View Project on Shinyapps
Please note that the edges of this video were cut off during the transcoding process. My slider for selecting the year and the menus for selecting state and county are offscreen to the left.
This is a visualization of air quality data as collected by the EPA throughout the United States from 1980 to 2018. For the given state, county, and year, we show that year's proportion of days with an air quality index that is good, moderate, unhealthy for sensitive groups, very unhealthy, and hazardous, as well as the absolute number of days that fall into each of these categories. We also show the proportion and absolute number of days on which each of the following pollutants was the most concentrated: Carbon dioxide, nitrogen dioxide, ozone, particulate matter with a size of 2.5 microns, particulate matter with a size of 10 microns, and sulfur dioxide. For the given state and county across all years, we show the maximum, 90th percentile, and median air quality index, as well as the proportion of days with a majority of each of the measured pollutants. We also show the location of this county in an interactive map.
This visualization presents data from the Environmental Protection Agency's air quality measurements. In particular, it presents information about Air Quality Index (AQI) measurements, as well as on how many days of the given year each of the measured pollutants was the most prevalent. The data is broken down by county, nationwide.

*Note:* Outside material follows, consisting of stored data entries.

(** Python truth value of a cell, as [np.all] / [np.any] take it: NaN and
    non-empty strings are true. *)
Definition truthy (v : value) : bool :=
  match v with
  | VBool b => b
  | VNum q => negb (Qeq_bool q 0)
  | VStr s => negb (String.eqb s "")
  | VNaN => true
  end.

Definition bool_series (bs : list bool) : Series :=
  mkSeries bool_ (map VBool bs).

(** [Series.to_frame()] of an unnamed Series of [n] rows. *)
Definition to_frame (bs : list bool) : DataFrame :=
  mkFrame (List.length bs) [(LInt 0, bool_series bs)].

(** A one-column boolean frame. *)
Definition bool_frame (l : label) (bs : list bool) : DataFrame :=
  mkFrame (List.length bs) [(l, bool_series bs)].

(** [str(label)] for the labels that occur. *)
Definition label_str (l : label) : string :=
  match l with
  | LStr s => s
  | LInt z => DecimalString.NilZero.string_of_int (Z.to_int z)
  end.

Definition has_label (l : label) (cols : list (label * Series)) : bool :=
  existsb (fun c => label_eqb (fst c) l) cols.

(** [left.join(right, rsuffix=suffix)]: a left join on the row index.
    The rows are those of [left]; a right cell of a row that [right] does
    not have is missing.  A right label that also occurs in [left] gets
    the suffix. *)
Definition join (left right : DataFrame) (rsuffix : string) : DataFrame :=
  let rename (c : label * Series) :=
    if has_label (fst c) (columns left)
    then LStr (label_str (fst c) ++ rsuffix) else fst c in
  let realign (s : Series) :=
    mkSeries (s_dtype s) (map (cell s) (seq 0 (nrows left))) in
  mkFrame (nrows left)
          (columns left
           ++ map (fun c => (rename c, realign (snd c))) (columns right)).
(** [getAllAdPosts(campaignId?)].  Both branches [return] the query without
    awaiting it, so a rejection of the query is not seen by the surrounding
    [try]: the [catch] guards only the construction of the query, which does
    not fail, and the rejection reaches the caller.  [if (campaignId)] is a
    truthiness test: an absent id and the id 0 both take the second branch. *)
Definition getAllAdPosts (cid : option Z) : M (list AdPost) :=
  match cid with
  | Some c =>
      if negb (c =? 0)
      then rows <- dbSelectAdPosts (fun p => campaignId p =? c) ;;
           ret (orderByCreatedAtDesc rows)
      else rows <- dbSelectAdPosts (fun _ => true) ;;
           ret (orderByCreatedAtDesc rows)
  | None =>
      rows <- dbSelectAdPosts (fun _ => true) ;;
      ret (orderByCreatedAtDesc rows)
  end.

Definition createAdPost (adPost : AdPostInsert) : M AdPost :=
  tryCatch
    (newAdPost <- dbInsertAdPost adPost ;; ret newAdPost)
    (fun _ => throw (JsError "Failed to create ad post")).

Definition updateAdPost (target : Z) (data : AdPostPatch) : M (option AdPost) :=
  tryCatch
    (stamp <- newDate ;;
     rows <- dbUpdateAdPost target data stamp ;;
     ret (hd_error rows))
    (fun _ => ret None).

(** A call [storage.member(..)] for a name that the object literal does not
    define: the member is [undefined], and calling it throws a [TypeError]
    before anything is sent to the database. *)
Definition notAFunction {A} (member : string) : M A :=
  throw (TypeError ("storage." ++ member ++ " is not a function")).

(** [storage.getActiveCampaigns] and [storage.getCampaignPosts], which the
    scheduler calls at its lines 57 and 62.  The object [storage] (lines 19
    to 797 of [src/storage.ts]) has no member of either name; the nearest is
    [getActiveCampaign], which returns one campaign. *)
Definition getActiveCampaigns : M (list Campaign) :=
  notAFunction "getActiveCampaigns".

Definition getCampaignPosts (cid : Z) : M (list AdPost) :=
  notAFunction "getCampaignPosts".

(** *** Performance aggregator *)

Definition zeroAnalytics : AdPostAnalytics :=
  mkAnalytics 0 0 0 (S754_zero false) (S754_zero false).

Definition zeroBreakdown : Breakdown :=
  [ ("facebook"%string, zeroAnalytics);
    ("instagram"%string, zeroAnalytics);
    ("twitter"%string, zeroAnalytics);
    ("whatsapp"%string, zeroAnalytics);
    ("telegram"%string, zeroAnalytics) ].

(** [platformBreakdown[key]] on the own keys.  A name found only on the
    prototype chain makes the guard of the loop below true in JavaScript,
    but the three additions then land on the inherited object and leave the
    five entries alone, as here. *)
Fixpoint bucket (key : string) (b : Breakdown) : option AdPostAnalytics :=
  match b with
  | [] => None
  | (k, a) :: rest => if String.eqb k key then Some a else bucket key rest
  end.

Fixpoint setBucket (key : string) (f : AdPostAnalytics -> AdPostAnalytics)
    (b : Breakdown) : Breakdown :=
  match b with
  | [] => []
  | (k, a) :: rest =>
      if String.eqb k key then (k, f a) :: rest
      else (k, a) :: setBucket key f rest
  end.

Definition addPost (post : AdPost) (a : AdPostAnalytics) : AdPostAnalytics :=
  mkAnalytics (pa_impressions a + impressions post)
              (pa_clicks a + clicks post)
              (pa_leadsCaptured a + leadsCaptured post)
              (pa_ctr a) (pa_conversionRate a).

(** The body of [posts.forEach(post => ..)]. *)
Definition accumulate (b : Breakdown) (post : AdPost) : Breakdown :=
  if negb (String.eqb (platform post) EmptyString)
     && match bucket (platform post) b with Some _ => true | None => false end
  then setBucket (platform post) (addPost post) b
  else b.

(** The zero-guarded percentage [den > 0 ? (num / den) * 100 : 0]: a
    division and a multiplication of numbers, each rounded, and the literal
    [0], which is [+0]. *)
Definition percentage (num den : Z) : number :=
  if 0 <? den
  then times (divide (toNumber num) (toNumber den)) (toNumber 100)
  else S754_zero false.

(** The body of [Object.keys(platformBreakdown).forEach(platform => ..)]. *)
Definition withRates (a : AdPostAnalytics) : AdPostAnalytics :=
  mkAnalytics (pa_impressions a) (pa_clicks a) (pa_leadsCaptured a)
              (percentage (pa_clicks a) (pa_impressions a))
              (percentage (pa_leadsCaptured a) (pa_clicks a)).

Definition getCampaignPerformance (cid : Z) : M (option CampaignPerformance) :=
  tryCatch
    (found <- getCampaignById cid ;;
     match found with
     | None => ret None
     | Some campaign =>
         posts <- getAllAdPosts (Some cid) ;;
         if (List.length posts =? 0)%nat
         then ret (Some (mkPerformance campaign 0 0 0 0 (S754_zero false)
                                       (S754_zero false) zeroBreakdown))
         else
           let totalImpressions :=
             fold_left (fun sum post => sum + impressions post) posts 0 in
           let totalClicks :=
             fold_left (fun sum post => sum + clicks post) posts 0 in
           let totalLeads :=
             fold_left (fun sum post => sum + leadsCaptured post) posts 0 in
           let ctr := percentage totalClicks totalImpressions in
           let conversionRate := percentage totalLeads totalClicks in
           let platformBreakdown := fold_left accumulate posts zeroBreakdown in
           let platformBreakdown :=
             map (fun entry => (fst entry, withRates (snd entry)))
                 platformBreakdown in
           ret (Some (mkPerformance campaign (Z.of_nat (List.length posts))
                        totalImpressions totalClicks totalLeads
                        ctr conversionRate platformBreakdown))
     end)
    (fun _ => ret None).

(** ** The scheduler: [src/ad-scheduler.ts] *)

Definition platforms : list SocialPlatform :=
  [facebook; instagram; twitter; whatsapp; telegram].

(** Lines 82 to 96: the time of a new post, from the clock reading [t]. *)
Definition choosePostTime (t : Z) : Z :=
  if getHours t <? 9 then setHours t 9 0 0 0
  else if getHours t >=? 18 then setHours (addHours t 24) 9 0 0 0
  else setHours t (getHours t + 1) 0 0 0.

(** [parseISO(post.postTime.toString())] as the code performs it.  The post
    time is a [Date]: line 82 makes it with [new Date()] and line 106 hands
    it to the store.  [Date.prototype.toString] prints a date as
    "Mon Nov 02 2026 10:30:00 GMT+0530 (India Standard Time)", which is not
    ISO 8601: date-fns [parseISO] splits its argument at blanks and at "T",
    finds more than two parts and returns an Invalid Date, whatever the
    instant. *)
Definition parseISO_toString (postTime : Z) : option Z := None.

Section Scheduler.

(** What [parseISO(post.postTime.toString())] yields for a stored post
    time: an instant, or [None] for an Invalid Date.  The loop is stated
    for every such reading; [parseISO_toString] is the one of the code. *)
Variable parsePostTime : Z -> option Z.

(** The body of [for (const platform of platforms)], [plat] being the
    platform of the iteration. *)
Definition schedulePlatform (campaign : Campaign) (existingPosts : list AdPost)
    (plat : SocialPlatform) : M unit :=
  now <- newDate ;;
  let tomorrow := addHours now 24 in
  let scheduledPosts :=
    filter (fun post =>
              String.eqb (platform post) (platformName plat)
              && isAfter (parsePostTime (postTime post)) now
              && isBefore (parsePostTime (postTime post)) tomorrow)
           existingPosts in
  if (List.length scheduledPosts =? 0)%nat
  then
    postTime <- newDate ;;
    let postTime := choosePostTime postTime in
    let content := generatePostContent campaign plat in
    _ <- createAdPost
           (mkAdPostInsert (c_id campaign) (platformName plat) content
                           postTime (Some "scheduled"%string)
                           (Some "All India"%string) None None None) ;;
    ret tt
  else ret tt.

I read in air quality data from the given csv files for each year, and combined them row-wise into a single data frame.
To find the location of each county, I read information about locations of EPA sensor locations from the linked csv (https://aqs.epa.gov/aqsweb/airdata/aqs_sites.zip). Since the precise locations of these stations are not relevant to the visualization, and since there are several stations listed per county, many of which are inactive, I grouped together all stations for each county (using the dplyr library), and calculated the mean latitude and longitude. This provides us with a coarse location for each county.
I then performed transformations on the data on a visualization-by-visualization basis:
This visualization requires a working R environment. First, install RStudio as appropriate for your platform. Then, through the R terminal, install the packages "shiny", "ggplot2", "dplyr", "purrr", and "leaflet". It should now be possible to run the Shiny application by clicking on the "Run App" button in RStudio. You may wish to run "downloadData.r" to download fresh copies of the CSV data. One dependency, st, required me on Ubuntu to add the ppa "ubuntugis/ubuntugis-unstable" and install the packages "libudunits2-dev", "libgdal-dev", "libgeos-dev", and "libproj-dev". However, I now suspect that this was unnecessary.
Overall, this picture is hopeful. The proportion of days which are categorized as "Good Days" increases significantly into the 2010's. Obviously rural areas have a higher air quality than urban areas, but even these show improvement. In rural areas, Ozone is the most significant pollutant, while urban areas have more carbon monoxide and nitrogen dioxide. It is difficult to find any days categorized as "Hazardous" - however, many of these days are from the west and southwest, presumably due to fire. The highest AQIs of all come from California, the only state to have an AQI above 10,000 during the given period, which makes sense given the state's history of flammability.